Anyway, today’s entry is about one of the greatest single issues ever produced, and easily the best crossover of all time. It’s mind-shatteringly awesome! Thanks to Trey for suggesting it in the suggestions thread. And here’s your archive link.
186. Archie Meets the Punisher
If, by chance, you haven’t seen or heard of this comic before, then I am truly sorry for breaking your brain. Trust me, though. It’s worth it.
In the summer of 1994, worlds collided. The Punisher invaded Riverdale in a smashing ad-free 48-page spectacular written by Batton Lash, cool creator of Supernatural Law. The Archie bits were drawn by the amazing Stan Goldberg and the Punisher bits were drawn by the legendary John Buscema– even when the characters were interacting within the same panel! It’s a glorious, all-star affair.
The plot starts with a standard case of mistaken identity. There’s a mobster called “Red Fever” (alias Montana Bob, a tribute to Archie creator Bob Montana) running around, and the Punisher and his pal Microchip follow him to Riverdale. But, oops, Red looks a lot like Archie Andrews. And then, hilarity ensues.
The Punisher shakes Archie down for a bit before they team up to find the real baddie. Frank ends up chaperoning a school dance for Archie and his pals, and then things turn sour. In the end, the good guys win, the bad guy loses (and Frank lets him live), and everything goes back to status quo. And yeah, there’s a really cool last page, which involves a letterman’s jacket, Frank kissing Miss Grundy, and a set-up for another crossover that I wish actually existed:
This comic is a lovely little art object. In an age of over-rendered Image styles, grim and grit, and crappy stories, we got this, a ridiculously fun and silly comic by classic creators. The entire thing is played pretty much straight, with neither Archie nor the Punisher veering from their usual portrayals. The entire Archie universe shows up or gets a mention, even Sonic the Hedgehog and the Shield. Everything is done with absolute class and complete levity. I liked that both companies felt perfectly okay with poking fun at themselves.
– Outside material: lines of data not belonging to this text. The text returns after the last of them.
Lemma Applies_invert n m hs old new :
  Applies n hs old new → Forall (λ h, counts_ok h = true) hs →
  Applies m (invert_hunks (Z.of_nat m - Z.of_nat n) hs) new old.
Proof.
  intros Ha. revert m. induction Ha as [n rest|n h hs skipped old new Ho Ha IH]; intros m Hf; [constructor|].
  apply Forall_cons in Hf as [[Hold Hnew]%counts_ok_spec Hf]. cbn [invert_hunks].
  pose proof (Applies_hunk m (mkHunk (old_start h + (Z.of_nat m - Z.of_nat n)) (new_count h) (old_count h)
    (flip <$> body h)) (invert_hunks (Z.of_nat m - Z.of_nat n + new_count h - old_count h) hs) skipped new old) as Hh.
  cbn [old_start body] in Hh. rewrite olds_flip, news_flip in Hh.
  unfold len in *. apply Hh; [lia|].
  specialize (IH (m + length skipped + length (news (body h)))%nat Hf).
  by replace (Z.of_nat m - Z.of_nat n + new_count h - old_count h)
    with (Z.of_nat (m + length skipped + length (news (body h)))
          - Z.of_nat (n + length skipped + length (olds (body h)))) by lia.
Qed.

Lemma Applies_Forall P n hs old new :
  Applies n hs old new → Forall P old → Forall (λ h, Forall P (news (body h))) hs → Forall P new.
Proof.
  induction 1 as [|n h hs skipped old new Ho Ha IH]; intros Hold Hh; [done|].
  apply Forall_cons in Hh as [Hh Hhs]. rewrite !Forall_app in *. naive_solver.
Qed.

(** *** Text and lines *)

(** A line that a file with this terminator can hold. *)
Definition line_ok (e : LineEnding) (l : str) : Prop :=
  Forall (λ c, (NEWLINE =? c) = false) l ∧ (e = Lf → ends_with [RETURN] l = false).

Definition cr (e : LineEnding) : str := match e with Lf => [] | Crlf => [RETURN] end.

Lemma ending_cr e : ending_str e = cr e ++ [NEWLINE].
Proof. by destruct e. Qed.

(** Every line with its terminator. *)
Definition terminated (e : LineEnding) (lines : list str) : str := concat ((λ l, l ++ ending_str e) <$> lines).

Lemma join_terminated e lines : lines ≠ [] → join (ending_str e) lines ++ ending_str e = terminated e lines.
Proof.
  induction lines as [|l lines IH]; [done|]. intros _. unfold terminated in *. rewrite fmap_cons. cbn [concat].
  destruct lines as [|l' lines]; [by rewrite app_nil_r|]. rewrite <- IH by done.
  change (join (ending_str e) (l :: l' :: lines)) with (l ++ ending_str e ++ join (ending_str e) (l' :: lines)).
  by rewrite <- !app_assoc.
Qed.

Lemma render_terminated e lines :
  render e true lines ≠ [] → render e true lines = terminated e lines ∧ lines ≠ [].
Proof.
  unfold render. cbn [andb]. intros H. case_bool_decide as Hj; [|done].
  assert (lines ≠ []) by (by intros ->). by rewrite join_terminated.
Qed.

Lemma strip_cr_line e l : line_ok e l → strip_cr (l ++ cr e) = l.
Proof.
  intros [_ Hl]. unfold strip_cr. destruct e; cbn [cr].
  - rewrite app_nil_r. specialize (Hl eq_refl). unfold ends_with in Hl.
    apply bool_decide_eq_false in Hl. by rewrite (proj2 (eq_None_not_Some _) Hl).
  - by rewrite (proj2 (strip_suffix_Some [RETURN] (l ++ [RETURN]) l)).
Qed.

Lemma split_terminated e lines :
  Forall (line_ok e) lines → split (Z.eqb NEWLINE) (terminated e lines) = ((λ l, l ++ cr e) <$> lines) ++ [[]].
Proof.
  induction 1 as [|l lines Hl Hf IH]; [done|]. unfold terminated in *. rewrite !fmap_cons. cbn [concat app].
  rewrite ending_cr, <- IH. replace ((l ++ cr e ++ [NEWLINE]) ++ _) with ((l ++ cr e) ++ NEWLINE :: concat ((λ l, l ++ ending_str e) <$> lines)).
  - apply split_app; [|done]. apply Forall_app. split; [apply Hl|]. destruct e; cbn; by repeat constructor.
  - rewrite <- ending_cr. by rewrite !ending_cr, <- !app_assoc.
Qed.

Lemma terminated_ends e lines : lines ≠ [] → ∃ t, terminated e lines = t ++ [NEWLINE].
Proof.
  intros Hne. rewrite <- join_terminated, ending_cr, app_assoc by done. by eexists.
Qed.

Lemma file_lines_terminated e lines :
  Forall (line_ok e) lines → lines ≠ [] → file_lines (terminated e lines) = lines.
Proof.
  intros Hf Hne. destruct (terminated_ends e lines Hne) as [t Ht]. unfold file_lines.
  rewrite decide_False by (rewrite Ht; by destruct t).
  rewrite (proj2 (ends_with_true _ _)) by (rewrite Ht; by eexists).
  rewrite split_terminated, fmap_app, <- list_fmap_compose by done.
  rewrite bool_decide_true by (by destruct lines). cbn [andb].
  rewrite length_app. cbn [fmap list_fmap length]. rewrite Nat.add_sub.
  rewrite take_app_length. rewrite <- (list_fmap_id lines) at 2. apply list_fmap_ext.
  intros i l Hi. apply strip_cr_line. by eapply Forall_lookup_1.
Qed.

(** A carriage return before a newline of an LF text ends one of its lines. *)
Lemma terminated_crlf lines a b :
  Forall (λ l, Forall (λ c, (NEWLINE =? c) = false) l) lines →
  terminated Lf lines = a ++ [RETURN; NEWLINE] ++ b → ∃ l, l ∈ lines ∧ ends_with [RETURN] l = true.
Proof.
  intros Hf. revert a. induction Hf as [|l lines Hl Hf IH]; intros a.
  { unfold terminated. cbn. by destruct a. }
  unfold terminated in *. rewrite fmap_cons. cbn [concat ending_str]. rewrite <- app_assoc. intros Heq.
  apply app_eq_inv in Heq as [(k & -> & Hk)|(k & -> & Hk)]; cbn in Hk.
  - destruct k as [|r k]; [done|]. injection Hk as <- Hk. exists (a ++ RETURN :: k).
    split; [by left|]. destruct k as [|x k]; [apply ends_with_true; by exists a|].
    injection Hk as <- Hk. apply Forall_app in Hl as [_ Hl]. repeat (apply Forall_cons in Hl as [? Hl]). done.
  - destruct k as [|x k]; [done|]. injection Hk as <- Hk.
    destruct (IH k Hk) as (l' & ? & ?). exists l'. split; [by right|done].
Qed.

Lemma terminated_elem e lines l : l ∈ lines → ∃ a b, terminated e lines = a ++ l ++ ending_str e ++ b.
Proof.
  intros (i & Hi)%list_elem_of_lookup. unfold terminated. rewrite <- (take_drop_middle _ _ _ Hi).
  rewrite fmap_app, concat_app, fmap_cons. cbn [concat]. rewrite <- !app_assoc. by eexists _, _.
Qed.

Lemma ending_of_terminated e lines :
  Forall (line_ok e) lines → lines ≠ [] → ending_of (terminated e lines) = e.
Proof.
  intros Hf Hne. unfold ending_of. destruct (find_str _ _) as [[a b]|] eqn:E; destruct e; try done; exfalso.
  - apply find_str_Some, terminated_crlf in E as (l & Hl & Hr).
    + rewrite Forall_forall in Hf. destruct (Hf _ Hl) as [_ Hn]. by rewrite (Hn eq_refl) in Hr.
    + eapply Forall_impl; [exact Hf|]. by intros ? [].
  - destruct lines as [|l lines]; [done|]. destruct (terminated_elem Crlf (l :: lines) l) as (a & b & Hab); [by left|].
    cbn [ending_str] in Hab. rewrite app_assoc in Hab. by eapply find_str_None in E.
Qed.

Lemma file_lines_newline_free original :
  Forall (λ l, Forall (λ c, (NEWLINE =? c) = false) l) (file_lines original).
Proof.
  assert (Forall (λ l, Forall (λ c, (NEWLINE =? c) = false) l) (strip_cr <$> split (Z.eqb NEWLINE) original)) as H.
  { apply Forall_fmap. eapply Forall_impl; [apply split_no_sep|]. intros l Hl. unfold compose, strip_cr.
    destruct (strip_suffix [RETURN] l) as [t|] eqn:E; [|done].
    apply strip_suffix_Some in E as ->. by apply Forall_app in Hl as []. }
  unfold file_lines. destruct (decide (original = [])); [|destruct (_ && _)].
  - destruct (_ && _); constructor.
  - by apply Forall_take.
  - done.
Qed.

(** A text whose lines all end with the one terminator it is read with. *)
Definition uniform (original : str) : Prop :=
  ends_with [NEWLINE] original = true ∧
  render (ending_of original) true (file_lines original) = original.

Lemma uniform_terminated original :
  uniform original →
  terminated (ending_of original) (file_lines original) = original ∧ file_lines original ≠ [] ∧
  Forall (line_ok (ending_of original)) (file_lines original).
Proof.
  intros [Hn Hr]. destruct (render_terminated (ending_of original) (file_lines original)) as [Ht Hne].
  { rewrite Hr. by intros ->. }
  rewrite Hr in Ht. split_and!; [done|done|].
  apply Forall_forall. intros l Hl. split.
  { pose proof (file_lines_newline_free original) as Hf. rewrite Forall_forall in Hf. by apply Hf. }
  intros He. destruct (ends_with [RETURN] l) eqn:E; [|done]. apply ends_with_true in E as [t ->].
  destruct (terminated_elem (ending_of original) _ _ Hl) as (a & b & Hab). rewrite <- Ht in Hab.
  rewrite He in Hab. unfold ending_of in He. destruct (find_str _ _) eqn:E; [done|].
  cbn [ending_str] in Hab. exfalso.
  apply (find_str_None _ _ (a ++ t) b E). by rewrite Hab, <- !app_assoc.
Qed.

Lemma terminated_uniform e lines :
  Forall (line_ok e) lines → render e true lines ≠ [] → uniform (render e true lines).
Proof.
  intros Hf Hne. destruct (render_terminated _ _ Hne) as [Ht Hl]. split.
  - apply ends_with_true. rewrite Ht. by apply terminated_ends.
  - by rewrite Ht, ending_of_terminated, file_lines_terminated, <- Ht by done.
Qed.

(** An applied patch can be undone: on a file with one kind of line terminator
    throughout, when the patch leaves some text, the inverse patch (sides
    exchanged, starts shifted) applies to the result and restores the file byte
    for byte. *)
Theorem patch_undo (p : UnifiedPatch) (original s : str) :
  uniform original →
  Forall (λ h, counts_ok h = true ∧ Forall (line_ok (ending_of original)) (news (body h))) (hunks p) →
  apply p original = Ok s → s ≠ [] →
  apply (invert p) s = Ok original.
Proof.
  intros Hu Hp (new & Ha & ->)%patch_meaning_iff Hne.
  pose proof Hu as [Hn Hr]. rewrite Hn in *.
  destruct (uniform_terminated _ Hu) as (_ & _ & Hok).
  assert (Forall (line_ok (ending_of original)) new) as Hnew.
  { eapply Applies_Forall; [exact Ha|done|]. eapply Forall_impl; [exact Hp|]. by intros ? []. }
  destruct (render_terminated _ _ Hne) as [Ht Hl]. apply patch_meaning_iff. exists (file_lines original).
  destruct (terminated_uniform _ _ Hnew Hne) as [-> _].
  rewrite Ht, ending_of_terminated, file_lines_terminated by done. split; [|done].
  apply (Applies_invert 0 0); [done|]. eapply Forall_impl; [exact Hp|]. by intros ? [].
Qed.

(** ** Printing a diff *)

Definition print_line (l : HunkLine) : str :=
  match l with ContextLine t => SPACE :: t | Removed t => DASH :: t | Added t => PLUS :: t end.

(** An insertion names the line before it. *)
Definition printed_start (h : Hunk) : Z := if old_count h =? 0 then old_start h - 1 else old_start h.

Definition print_range (start count : Z) : str := dec start ++ COMMA :: dec count.

Definition print_header (h : Hunk) : str :=
  chars "@@" ++ (SPACE :: ((DASH :: print_range (printed_start h) (old_count h)) ++ SPACE ::
    (PLUS :: print_range (old_start h) (new_count h))) ++ [SPACE]) ++ chars "@@".

Definition print_hunk (h : Hunk) : list str := print_header h :: (print_line <$> body h).

Definition print_patch (path : str) (p : UnifiedPatch) : str :=
  terminated Lf ([chars "--- a/" ++ path; chars "+++ b/" ++ path] ++ concat (print_hunk <$> hunks p)).

(** A line that the format can carry: one line of text that does not read as a
    file header. *)
Definition printable (l : HunkLine) : bool :=
  all (λ c, negb (NEWLINE =? c)) (print_line l) && negb (ends_with [RETURN] (print_line l))
  && negb (starts_with (chars "--- ") (print_line l)) && negb (starts_with (chars "+++ ") (print_line l)).

Record wf_hunk (h : Hunk) : Prop := {
  wf_start : 1 ≤ old_start h ≤ u64_max;
  wf_counts : counts_ok h = true;
  wf_old : old_count h ≤ u64_max;
  wf_new : new_count h ≤ u64_max;
  wf_body : Forall (λ l, printable l = true) (body h);
}.

(** A path that a header can carry. *)
Definition wf_path (path : str) : bool :=
  all (λ c, negb (c =? TAB) && negb (c =? NEWLINE) && negb (c =? BACKSLASH)) path
  && match reverse path with c :: _ => negb (is_whitespace c) | [] => true end.

Lemma parse_print_range s c :
  0 ≤ s ≤ u64_max → 0 ≤ c ≤ u64_max → parse_range (print_range s c) = Ok (s, c).
Proof.
  intros Hs Hc. destruct (dec_digits s Hs) as (Hd & _ & Hp), (dec_digits c Hc) as (_ & _ & Hp').
  unfold parse_range, print_range. rewrite split_once_first; [|eapply Forall_impl; [exact Hd|]|done].
  - cbn -[dec parse_usize]. rewrite Hp. cbn -[dec parse_usize]. by rewrite Hp'.
  - intros x Hx. unfold COMMA. cbn beta in *. lia.
Qed.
I really miss simple, wacky books like this one. I wish we had a lot more of them. It never takes itself seriously and it delivers a rollicking good adventure. What more could one want?
Really, I can’t find much to say about this comic, aside from reiterating how wonderful it is. If you call yourself a comic book fan, you have to read it. It isn’t just another funnybook– it’s a once-in-a-lifetime experience. Track it down now!
Strangely enough, there are actually annotations on the web for this issue. I’ll also link you to a few reviews, from Craig Bogart and Richard Meyer, and this one by Chris Sims that calls it the greatest Punisher comic of them all. I couldn’t agree more.
Who else here has read it? And is it as awesome as you had hoped?